Performance and battery life
As we mentioned earlier, the lack of 4G options in the Moto E appears to have a positive effect on how long the battery lasts between charges. As much as we love fast 4G speeds, a connection to a 3G network is often more stable, so the phone spends less energy maintaining its connection to the network. This is true for all phones, and is worth remembering if you’re unhappy with the battery life in your current handset.
We consistently enjoyed two full days of battery life between charges with our Moto E test unit. Even on days with higher use, we still saw a day and a half of use — or enough power for a full day and the eight-hours of the following work day.
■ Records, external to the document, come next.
(* ===== verification/DisassemblerFacts.v ===== *)
(** * What the disassembler prints, the assembler reads back

    [shows] is the text of an operand in the grammar of [asm_parser.rs], and
    [render] the text of a statement.  For every instruction in the form the
    assembler gives it ([canonical]), the disassembler returns the text of a
    statement, and assembling that statement at the same address emits the
    instruction again.  [Agreement] says what the label map, the graph nodes and
    the registries must share for the names in the text to be resolvable. *)

From Stdlib Require Import String Ascii.
From stdpp Require Import gmap strings.
From S2P Require Import Prelude Ebpf Program Verifier Error Text Vm Assembler.
From S2P Require Import InsnBuilderFacts AssemblerFacts Disassembler.

(** ** The grammar *)
Definition is_between (lo hi : nat) (c : ascii) : bool :=
  Nat.leb lo (nat_of_ascii c) && Nat.leb (nat_of_ascii c) hi.
Definition is_digit (c : ascii) : bool := is_between 48 57 c.
Definition is_word (c : ascii) : bool :=
  is_digit c || is_between 65 90 c || is_between 97 122 c || Nat.eqb (nat_of_ascii c) 95.

(** A label the operand parser reads as one: it tries a register and an integer
    first, and does not go back once one of them has consumed a character. *)
Definition is_label (s : string) : bool :=
  match s with
  | EmptyString => false
  | String c _ => forallb is_word (list_ascii_of_string s) &&
                  negb (is_digit c) && negb (Ascii.eqb c "r"%char)
  end.

Inductive shows : Operand -> string -> Prop :=
| shows_register r : 0 <= r <= i64_max -> shows (Register r) ("r" +:+ decimal r)
| shows_decimal z : i64_min < z <= i64_max -> shows (Integer z) (signed_decimal z)
| shows_hex z : is_u 64 z -> shows (Integer (as_i 64 z)) ("0x" +:+ hex z)
| shows_memory r o : 0 <= r <= i64_max -> is_i 16 o ->
    shows (Memory r o) ("[r" +:+ decimal r +:+ signed_off_str o +:+ "]")
| shows_label l : is_label l = true -> shows (Label l) l.

Definition render (name : string) (operands : list string) : string :=
  match operands with
  | [] => name
  | _ => name +:+ " " +:+ String.concat ", " operands
  end.

(** ** The form the assembler gives an instruction *)
Definition arm_of (v : SBPFVersion) (opcode : Z) : option (string * Form) :=
  (fun a => (a.1.2, a.2)) <$>
  find (fun '(o, guard, _, _) => (opcode =? o) && guard) (arms v).

Definition canonical (v : SBPFVersion) (i : Insn) : Prop :=
  match arm_of v (opc i) with
  | None => False
  | Some (_, form) =>
      match form with
      | Lddw => src i = 0 /\ off i = 0 /\ is_i 64 (imm i)
      | LdReg | StReg => imm i = 0
      | LdStImm => src i = 0 /\ is_i 32 (imm i)
      | AluImm => src i = 0 /\ off i = 0 /\ is_i 32 (imm i) /\
          ~ (opc i = ADD64_IMM /\ dst i = 10 /\ manual_stack_frame_bump v = false)
      | AluReg => off i = 0 /\ imm i = 0
      | Unary => src i = 0 /\ off i = 0 /\ imm i = 0
      | Byteswap => src i = 0 /\ off i = 0 /\ In (imm i) [16; 32; 64]
      | JmpImm => src i = 0 /\ is_i 32 (imm i)
      | JmpReg => imm i = 0
      | JumpAlways => dst i = 0 /\ src i = 0 /\ imm i = 0
      | CallImmediate => dst i = 0 /\ off i = 0 /\ is_i 32 (imm i) /\
          (src i = 0 \/
           static_syscalls v = true /\ src i = 1 /\ 0 <= ptr i + imm i + 1 < 2 ^ 32)
      | CallRegister => off i = 0 /\
          (if callx_uses_src_reg v then dst i = 0 /\ imm i = 0
           else if callx_uses_dst_reg v then src i = 0 /\ imm i = 0
           else dst i = 0 /\ src i = 0 /\ is_u 4 (imm i))
      | Plain => dst i = 0 /\ src i = 0 /\ off i = 0 /\ imm i = 0
      end
  end.

(** The slots an instruction takes: a 64-bit load has a second one. *)
Definition slots (i : Insn) : list Insn :=
  if opc i =? LD_DW_IMM
  then [with_imm i (as_i 32 (imm i)); lddw_high (ptr i + 1) (imm i)]
  else [i].

(** ** What the names in the text refer to *)
Definition registry_exact (r : FunctionRegistry Z) : Prop :=
  forall k n t, lookup_by_key r k = Some (n, t) -> t = k.

Record Agreement `{Murmur3} {V} (lm : gmap string Z) (cfg_nodes : gmap Z CfgNode)
    (functions : FunctionRegistry Z) (loader : BuiltinProgram V) : Prop := {
  nodes_labelled : forall t node, cfg_nodes !! t = Some node ->
    is_label (label node) = true /\ lm !! label node = Some t;
  functions_exact : registry_exact functions;
  functions_labelled : forall k n t, lookup_by_key functions k = Some (n, t) ->
    is_label (from_utf8_lossy n) = true /\ lm !! from_utf8_lossy n = Some t;
  syscalls_hashed : forall k n f, lookup_by_key (sparse_registry loader) k = Some (n, f) ->
    is_label (from_utf8_lossy n) = true /\
    hash_symbol_name (bytes_of_string (from_utf8_lossy n)) = k
}.

(** ** The arms against the table of mnemonics *)
Definition entry_is (v : SBPFVersion) (name : string) (ty : InstructionType) (opcode : Z) : bool :=
  match make_instruction_map v !! name with
  | Some (ty', opcode') => bool_decide (ty' = ty) && (opcode' =? opcode)
  | None => false
  end.

(** [opcode] is [base] with the bit of a register operand. *)
Definition arm_check (v : SBPFVersion) (a : Z * bool * string * Form) : bool :=
  let '(opcode, guard, name, form) := a in
  let base := opcode - BPF_X in
  negb guard ||
  match form with
  | Lddw => entry_is v name LoadDwImm opcode && (opcode =? LD_DW_IMM)
  | LdReg => entry_is v name LoadReg opcode
  | LdStImm => entry_is v name StoreImm opcode
  | StReg => entry_is v name StoreReg opcode
  | AluImm => entry_is v name AluBinary opcode
  | AluReg => entry_is v name AluBinary base && (Z.lor base BPF_X =? opcode)
  | Unary => entry_is v name AluUnary opcode
  | Byteswap => forallb (fun n => entry_is v (name +:+ signed_decimal n) (Endian n) opcode) [16; 32; 64]
  | JmpImm => entry_is v name JumpConditional opcode
  | JmpReg => entry_is v name JumpConditional base && (Z.lor base BPF_X =? opcode)
  | JumpAlways => entry_is v name JumpUnconditional opcode
  | CallImmediate => entry_is v "call" CallImm opcode && entry_is v "syscall" Syscall opcode
  | CallRegister => entry_is v name CallReg opcode
  | Plain => entry_is v name NoOperand opcode
  end && (bool_decide (form = Lddw) || negb (opcode =? LD_DW_IMM)).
General software performance on the Moto E is also good, with fast app loading and smooth animations and transitions across the user interface. There really is very little difference between using a Moto E and using a more expensive model.
Our only major complaint is in the quality of the audio coming from the earpiece speaker. All calls made using the Moto E during our tests sounded crackly and shallow. We could still hear well enough to hold a conversation, but this is well below what we would expect from any phone.
For its price, there are few better Android smartphone available. Motorola is economical in its design decisions, but the end result doesn't feel hamstrung by cheap components and poor performance -- in fact it is quite the opposite.